Cholesterol, life expectancy, and children: the link to toxins
When it comes to cholesterol, even many alternative-minded people see it just as something bad, a killer to be avoided as much as possible in the diet. The story seems simple enough: too much cholesterol in the diet coming from egg yolks, butter, red meat, and so on, causes cholesterol in the blood to go up. That in turn causes clogging of the arteries and, given enough time, heart disease and even early death.
While it has been shown that high blood cholesterol in young to middle aged but otherwise healthy individuals often leads to heart disease, the link between blood cholesterol levels and cholesterol in the diet has never been conclusively established. For example, when studies of the Atkins diet were finally released, they showed that blood cholesterol levels went down – not up – in people following this notoriously high cholesterol diet.
At the same time, studies of people on vegan or other very low or no cholesterol diets failed to show dramatic drops in blood cholesterol levels. In my own professional experience I have known several people over the years who switched to a vegan diet containing no cholesterol only to see their blood cholesterol levels go up rather than down.
We also hear increasingly from mainstream medical sources that high cholesterol is a problem that originates in childhood and that, conceivably, is when the foundation for heart disease later in life is laid.
In our bodies it is the liver that has the task of making cholesterol, and cholesterol from the liver accounts for the vast majority of what is measured in blood. The question then is: what really causes the liver to make excessive amounts of cholesterol?
A study published in the Archives of Pediatrics Adolescent Medicine may provide at least a part of the answer to that question and can be found at http://www.nhiondemand.com/hsjarticle.aspx?id=915&utm_source=NHI+OnDemand+Newsletter+List&utm_campaign=a61eed16f7-HSJ_Sep30_2010&utm_medium=email
This study shows that exposure to toxic chemicals similar to those found in our everyday environment induced the liver to make more cholesterol causing blood cholesterol levels to go up. This appears to be a natural response of the body given that cholesterol itself has antioxidant properties, and helps shuttle poisons out of the body. When the exposure to toxins was overwhelming or the liver was weak, this response failed and blood cholesterol levels actually dropped following the exposure.

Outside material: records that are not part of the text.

(** FLUSH and the commands that are refused by their type. *)
Lemma begin_other k v f rq :
  frame_ok f -> x_sendflag (f_x f) = 0 -> 0 <= rq_type rq < 8 ->
  rq_type rq <> NBD_CMD_READ -> rq_type rq <> NBD_CMD_WRITE -> rq_type rq <> NBD_CMD_DISC ->
  (rq_type rq = NBD_CMD_FLUSH -> flushable ctx) -> pending k (ibox (f_net f)) ->
  exists t', task_ok k t' /\ forall w, device w -> part (content w) = v ->
    exists w', begin_request plugin_mem ctx rq (set_fworld w f) = Ok (at_world w' t') /\ device w' /\
      content w' = content w.
Proof.
  intros Hf Hsf H8 Hnr Hnw Hnd Hfl Hp. unfold begin_request, dispatch.
  destruct (nbd_commands_known (rq_type rq) H8) as [nm ->]. mred.
  rewrite (proj2 (Z.eqb_neq _ _) Hnr), (proj2 (Z.eqb_neq _ _) Hnw), (proj2 (Z.eqb_neq _ _) Hnd).
  assert (forall e, exists net, task_ok k (mk_task ctx Waiting (set_net net f)) /\ forall w,
    send_reply ctx (rq_handle rq) e 0 (set_fworld w f) = Ok (16, set_fworld w (set_net net f))) as Hreply.
  { intros e. destruct (send_reply_at (rq_handle rq) e 0 f) as (net & Hi & Hs); [by left|].
    exists net. split; [|done]. split; [done|]. split; [done|]. cbn. by rewrite Hi. }
  case (Z.eqb_spec (rq_type rq) NBD_CMD_FLUSH) as [Hfs|Hfs].
  - pose proof (FS (Hfl Hfs)) as HFS. destruct (Hreply NBD_SUCCESS) as (net & Ht' & Hs).
    eexists. split; [exact Ht'|]. intros w [Hinv Hsz] _.
    destruct (lwnbd_flush_spec plugin_mem (n_base ctx) a inv content Hplugin w Hinv)
      as (w' & Hrun & Hinv' & Hc).
    exists w'. split; [|split; [split; [done|by rewrite Hc]|done]].
    unfold cmd_flush. cbn [set_fworld f_world]. rewrite Hrun. mred. cbn [Z.eqb].
    change (set_fworld w' (set_fworld w f)) with (set_fworld w' f). rewrite Hs. by mred.
  - destruct (Hreply NBD_EINVAL) as (net & Ht' & Hs). eexists. split; [exact Ht'|]. intros w Hd _.
    exists w. split; [|done]. rewrite Hs. by mred.
Qed.

Lemma turn_waiting k v t :
  task_ok (S k) t -> t_act t = Waiting -> exists t', task_ok k t' /\ turn_is v t t'.
Proof.
  destruct t as [c act f]. intros (Hc & Hf & Ht) Ha. cbn in *. subst c act.
  destruct Ht as [Hsf (cs & tail & Hin & Hcs & Htail & Hk)].
  destruct Hcs as [|c cs [Hconf Hpart] Hcs].
  { destruct (receive_eof f Hf) as (f' & Hf' & _ & Hrun); [by rewrite Hin|].
    exists (mk_task ctx (Over (-1)) f'). split; [by split|]. apply turn_is_pure. intros w Hd _.
    exists w. unfold task_turn. cbn. by rewrite Hrun. }
  rewrite fmap_cons in Hin. cbn [concat] in Hin. unfold client_bytes at 1 in Hin.
  rewrite <- !app_assoc in Hin.
  destruct Hconf as (Hok & Hmagic & Hov & Hty & Hnd & Hrd & Hwr & Hfl & Hlen).
  destruct (receive_command f (cmd_rq c) _ Hf Hok Hmagic Hin) as (f1 & Hf1 & Hx1 & Hi1 & _ & Hrun).
  cbn [length Nat.mul] in Hk. set (n := S (length cs * command_turns)).
  assert (n + Z.to_nat (size / bsz) + 2 <= k)%nat as Hn by (unfold n, command_turns in *; lia).
  assert (pending n (concat (client_bytes <$> cs) ++ tail)) as Hp by (by eexists cs, tail).
  assert (exists t', task_ok (n + Z.to_nat (size / bsz) + 2) t' /\ forall w, device w -> part (content w) = v ->
    exists w', begin_request plugin_mem ctx (cmd_rq c) (set_fworld w f1) = Ok (at_world w' t') /\
      device w' /\ content w' = content w) as (t' & Ht' & Hbegin).
  { destruct (Z.eq_dec (rq_type (cmd_rq c)) NBD_CMD_READ) as [Er|Er];
      [|destruct (Z.eq_dec (rq_type (cmd_rq c)) NBD_CMD_WRITE) as [Ew|Ew]].
    - destruct (Hrd Er) as [Hal _].
      assert (cmd_data c = []) as Hd by (rewrite Er in Hlen; apply nil_length_inv; cbn in Hlen; lia).
      destruct (begin_read n f1 (cmd_rq c)) as (t' & Ht' & Hb);
        [done|by rewrite Hx1|done|done|done|done|auto|by rewrite Hi1, Hd|].
      exists t'. split; [done|]. intros w Hw _. exists w. by rewrite Hb.
    - destruct (Hwr Ew) as (Hro & Hr & Ha1 & Ha2 & Hpos). destruct (Hpart (or_intror Ew) Hr) as [H1 H2].
      rewrite Ew in Hlen. cbn in Hlen.
      destruct (begin_write n f1 (cmd_rq c) (cmd_data c) _ Hf1 Hok Ew Hro Hr Ha1 Ha2 Hpos H1 H2 Hi1 Hlen Hp)
        as (t' & Ht' & Hb).
      exists t'. split; [done|]. intros w Hw _. exists w. by rewrite Hb.
    - assert (cmd_data c = []) as Hd.
      { rewrite (proj2 (Z.eqb_neq _ _) Ew) in Hlen. apply nil_length_inv. lia. }
      destruct (begin_other n v f1 (cmd_rq c)) as (t' & Ht' & Hb);
        [done|by rewrite Hx1|unfold request_ok in Hok; lia|done..|by rewrite Hi1, Hd|].
      exists t'. split; [|exact Hb]. eapply task_ok_le; [|exact Ht']. lia. }
  exists t'. split; [by eapply task_ok_le|]. apply turn_is_pure. intros w Hd Hw.
  destruct (Hbegin w Hd Hw) as (w' & Hb & H). exists w'. split; [|done].
  unfold task_turn. cbn. rewrite Hrun. mred. done.
Qed.

(** One turn of a client that keeps to its part. *)
Lemma turn_local k v t :
  task_ok k t -> length v = Z.to_nat (hi - lo) -> exists t', task_ok (pred k) t' /\ turn_is v t t'.
Proof.
  intros Ht Hv. destruct (t_act t) as [| |h e|r] eqn:Ha.
  1, 2, 3: destruct k as [|k]; [apply task_ok_0 in Ht; congruence|].
  - by apply turn_waiting.
  - by apply turn_sending.
  - by eapply turn_receiving.
  - exists t. split; [by eapply task_ok_over|]. apply turn_is_pure. intros w Hd _. exists w.
    destruct t as [c act f]. cbn in Ha. by subst act.
Qed.
End client.

(** ** Tenants of a device *)

Section tenants.
Context `{CFG : NbdConfig} {CFGok : NbdConfigOk}.
Context {W Cfg : Type} (plugin_mem : nat -> lwnbd_plugin_t W Cfg).
Context {N : Type} `{CB : Callbacks N}.
Context (inv : W -> Prop) (content : W -> list byte) (size : Z) (Hsize : size < 2 ^ 63).

(** A connection: the server's context with the plugin behind it, the part of
    the export its client keeps to, what the client sends, and what the
    thread's stack holds. *)
Record tenant := mk_tenant {
  tn_ctx : lwnbd_context_nbd_t;
  tn_plugin : nat;
  tn_lo : Z;
  tn_hi : Z;
  tn_cmds : list command;
  tn_tail : list byte;
  tn_net : N;
  tn_request : list byte;
  tn_buffer : list byte;
  tn_transport : Transport N (n_sock tn_ctx);
  tn_attached : c_p (n_base tn_ctx) = Some tn_plugin;
  tn_read : ReadStore (plugin_mem tn_plugin) (c_handle (n_base tn_ctx)) (n_minimum_block_size tn_ctx) inv content;
  tn_write : ~ read_only tn_ctx ->
    WriteStore (plugin_mem tn_plugin) (c_handle (n_base tn_ctx)) (n_minimum_block_size tn_ctx) inv content;
  tn_flush : flushable tn_ctx -> FlushStore (plugin_mem tn_plugin) (c_handle (n_base tn_ctx)) inv content;
  tn_block : n_minimum_block_size tn_ctx <= CONFIG_NBD_BUFFER_LEN;
  tn_size : c_exportsize (n_base tn_ctx) = size
}.

Implicit Types (c : tenant) (t : task N W) (w : W).

Definition tn_inbox c (n : N) : list byte := inbox (Transport := tn_transport c) (n_sock (tn_ctx c)) n.
Definition tn_outbox c (n : N) : list byte := outbox (Transport := tn_transport c) (n_sock (tn_ctx c)) n.
Definition tn_part c (l : list byte) : list byte := part (tn_lo c) (tn_hi c) l.

Definition tenant_ok c : Prop :=
  0 <= tn_lo c <= tn_hi c /\ tn_hi c <= size /\ stack_ok (tn_request c) (tn_buffer c) /\
  Forall (local_command (tn_ctx c) (tn_lo c) (tn_hi c)) (tn_cmds c) /\
  (length (tn_tail c) < sizeof_nbd_request)%nat /\
  tn_inbox c (tn_net c) = concat (client_bytes <$> tn_cmds c) ++ tn_tail c.

Definition apart c c' : Prop := tn_hi c <= tn_lo c' \/ tn_hi c' <= tn_lo c.

Definition start w0 c : task N W :=
  mk_task (tn_ctx c) Waiting (mk_frame initial_xfer (tn_request c) (tn_buffer c) (tn_net c) w0).

Definition on_device w : Prop := inv w /\ Z.of_nat (length (content w)) = size.

Definition tn_task_ok c (k : nat) t : Prop :=
  task_ok (T := tn_transport c) (tn_ctx c) (tn_lo c) (tn_hi c) k t.

(** The turns of the whole connection at most. *)
Definition tn_turns c : nat := S (length (tn_cmds c) * command_turns (tn_ctx c)).

Lemma tenant_turn c k t v :
  tenant_ok c -> tn_task_ok c k t -> length v = Z.to_nat (tn_hi c - tn_lo c) ->
  exists t', tn_task_ok c (pred k) t' /\
    exists off d, tn_lo c <= Z.of_nat off /\ Z.of_nat off + Z.of_nat (length d) <= tn_hi c /\
    forall w, on_device w -> tn_part c (content w) = v ->
      exists w', task_turn plugin_mem (at_world w t) = Ok (at_world w' t') /\ on_device w' /\
        content w' = splice off d (content w).
Proof.
  destruct c as [ctx a lo hi cmds tail net rq bf T Ha RS WS FS Hblk Hsz]. cbn. intros (H1 & H2 & _) Ht Hv.
  destruct (turn_local plugin_mem ctx a inv content Ha WS FS Hblk ltac:(by rewrite Hsz) lo hi H1
    ltac:(by rewrite Hsz) k v t Ht Hv) as (t' & Ht' & off & d & Hoff & Hend & Hturn).
  exists t'. split; [done|]. exists off, d. split_and!; [done..|]. intros w [Hinv Hl] Hw.
  destruct (Hturn w) as (w' & Hrun & [Hinv' Hl'] & Hc); [split; [done|by rewrite Hsz]|done|].
  rewrite Hsz in Hl'. by exists w'.
Qed.

Lemma tenant_start c w0 : tenant_ok c -> tn_task_ok c (tn_turns c) (start w0 c).
Proof.
  intros (_ & _ & [Hrq Hbf] & Hcs & Htail & Hin). split; [done|]. split; [by split|].
  split; [done|]. by exists (tn_cmds c), (tn_tail c).
Qed.

(** Alone, a tenant's thread ends with its session served. *)
Lemma tenant_alone c w0 :
  on_device w0 -> tenant_ok c ->
  exists b f, (forall m, (b <= m)%nat -> turns plugin_mem m (start w0 c) = Ok (mk_task (tn_ctx c) (Over (-1)) f)) /\
    tn_outbox c (f_net f) = tn_outbox c (tn_net c) ++ (session_spec (tn_cmds c) (content w0)).1 /\
    content (f_world f) = (session_spec (tn_cmds c) (content w0)).2 /\ on_device (f_world f).
Proof.
  destruct c as [ctx a lo hi cmds tail net rq bf T Ha RS WS FS Hblk Hsz].
  unfold tn_outbox, tenant_ok, tn_inbox, start. cbn. intros [Hinv Hl] (_ & _ & Hst & Hcs & Htail & Hin).
  assert (Forall (conforming ctx) cmds) as Hconf by (eapply Forall_impl; [|exact Hcs]; by intros c []).
  destruct (hangup_run plugin_mem ctx a inv content Ha WS FS Hblk (S (Z.to_nat (size / n_minimum_block_size ctx)))
    cmds rq bf net w0 tail 0 Hst) as (f & Hrun & Ho & Hc & Hd & Hd' & _); [|done|done| |done|].
  { split; [done|]. by rewrite Hsz. }
  { rewrite Hsz. lia. }
  unfold transmission_phase in Hrun. apply bind_Ok in Hrun as ([r s] & Hrun & [= -> ->]).
  apply transmission_loop_turns in Hrun as [n Hn]. exists n, f. split; [|by split_and!; [..|split; [|rewrite <- Hsz]]].
  intros m Hm. replace m with (n + (m - n))%nat by lia. rewrite turns_add, Hn. mred. apply turns_over.
Qed.

Lemma tenants_bound cs w0 :
  on_device w0 -> Forall tenant_ok cs ->
  exists b, forall c, c ∈ cs -> exists f,
    (forall m, (b <= m)%nat -> turns plugin_mem m (start w0 c) = Ok (mk_task (tn_ctx c) (Over (-1)) f)) /\
    tn_outbox c (f_net f) = tn_outbox c (tn_net c) ++ (session_spec (tn_cmds c) (content w0)).1 /\
    content (f_world f) = (session_spec (tn_cmds c) (content w0)).2.
Proof.
  intros Hw0. induction 1 as [|c cs Hc Hcs [b IH]].
  { exists O. intros c Hc. by apply not_elem_of_nil in Hc. }
  destruct (tenant_alone c w0 Hw0 Hc) as (b' & f & Hb & Ho & Hl & _). exists (Nat.max b b').
  intros c' [->|Hin]%elem_of_cons; [exists f; by split; [intros m Hm; apply Hb; lia|]|].
  destruct (IH c' Hin) as (f' & Hb' & Hf'). exists f'. split; [intros m Hm; apply Hb'; lia|done].
Qed.

(** *** Other parts *)

Lemma part_update c off d l l' :
  length l = length l' -> (off + length d <= length l)%nat -> tn_part c l = tn_part c l' ->
  tn_part c (splice off d l) = tn_part c (splice off d l').
Proof.
  unfold tn_part, part. intros Hl Hd Hp. apply list_eq. intros i. apply (f_equal (fun l => l !! i)) in Hp.
  rewrite !lookup_slice in *. case_decide; [|done]. rewrite !lookup_splice by lia. by case_decide.
Qed.

Lemma part_apart c c' off d l :
  apart c c' -> tenant_ok c -> tenant_ok c' -> Z.of_nat (length l) = size ->
  tn_lo c <= Z.of_nat off -> Z.of_nat off + Z.of_nat (length d) <= tn_hi c ->
  tn_part c' (splice off d l) = tn_part c' l.
Proof.
  intros Ha (H1 & H2 & _) (H3 & H4 & _) Hl Hlo Hhi. apply slice_splice_disjoint; unfold apart in Ha; lia.
Qed.

(** *** All of them *)

Definition disjoint_tenants (cs : list tenant) : Prop :=
  forall i j c c', i <> j -> cs !! i = Some c -> cs !! j = Some c' -> apart c c'.

Context (cs : list tenant) (w0 : W) (Hw0 : on_device w0) (Hcs : Forall tenant_ok cs).

Definition turns_of (i : nat) (sched : list nat) : nat := count_occ Nat.eq_dec sched i.

Definition untouched (l : list byte) : Prop :=
  forall k, (forall c, c ∈ cs -> ~ (tn_lo c <= Z.of_nat k < tn_hi c)) -> l !! k = content w0 !! k.

(** The threads after a schedule, whatever the parts. *)
Definition threads_ok (sched : list nat) (s : threads) : Prop :=
  on_device (th_world s) /\ untouched (content (th_world s)) /\ length (th_tasks s) = length cs /\
  forall i c, cs !! i = Some c ->
    exists t, th_tasks s !! i = Some t /\ tn_task_ok c (tn_turns c - turns_of i sched) t.

Lemma turns_of_snoc i sched j :
  turns_of i (sched ++ [j]) = (turns_of i sched + if decide (i = j) then 1 else 0)%nat.
Proof.
  unfold turns_of. rewrite count_occ_app. cbn. destruct (Nat.eq_dec j i), (decide (i = j)); congruence || lia.
Qed.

These findings ring a bell for me because at many of the seminars I have attended on autism and ADHD I heard from researchers in the field that children with autism or ADHD often had either very high or very low blood cholesterol levels.
The children with the lowest cholesterol were most severely affected and least likely to respond positively to natural interventions such as diet change
, vitamin therapy, or detoxification. At the same time stories were being reported about mothers giving their autistic children up to 6 or 8 raw egg yolks every day, only to see them recover from their autism. So much so that some vitamin companies started to make and sell cholesterol supplements.
Given the research linking cholesterol levels with exposure to toxins, these findings are truly remarkable. Presumably – and as research continues to suggest – both ADHD and autism are the result of exposure to toxins early in life.
When cholesterol levels go up in children with ADHD or autism, their livers responded appropriately, showing greater resiliency and ability to recover. When cholesterol drops to very low levels, it seems that the body is completely overwhelmed by toxins. Any improvements or recovery are then harder to achieve and it takes a greater effort to rebuild health at the cellular level through gentle detoxification and other natural approaches.
Another very interesting study looked at cholesterol levels and long-term survival rates among groups of people facing different health challenges. These included: (1) the elderly, (2) cancer survivors, and (3) people suffering from congestive heart failure or kidney failure.
In all of these groups, the individuals with the highest (not the lowest) cholesterol levels were the ones who lived the longest (see: Archives of Medical Science 2007; lipids in aging and chronic illness: impact on survival). To me, this study shows the same thing that was observed in children with ADHD and autism. A strong liver in highly vulnerable and weakened individuals associated with higher cholesterol production in response to environmental toxins also shows greater resiliency and propensity for long-term survival. Scrambled eggs anyone?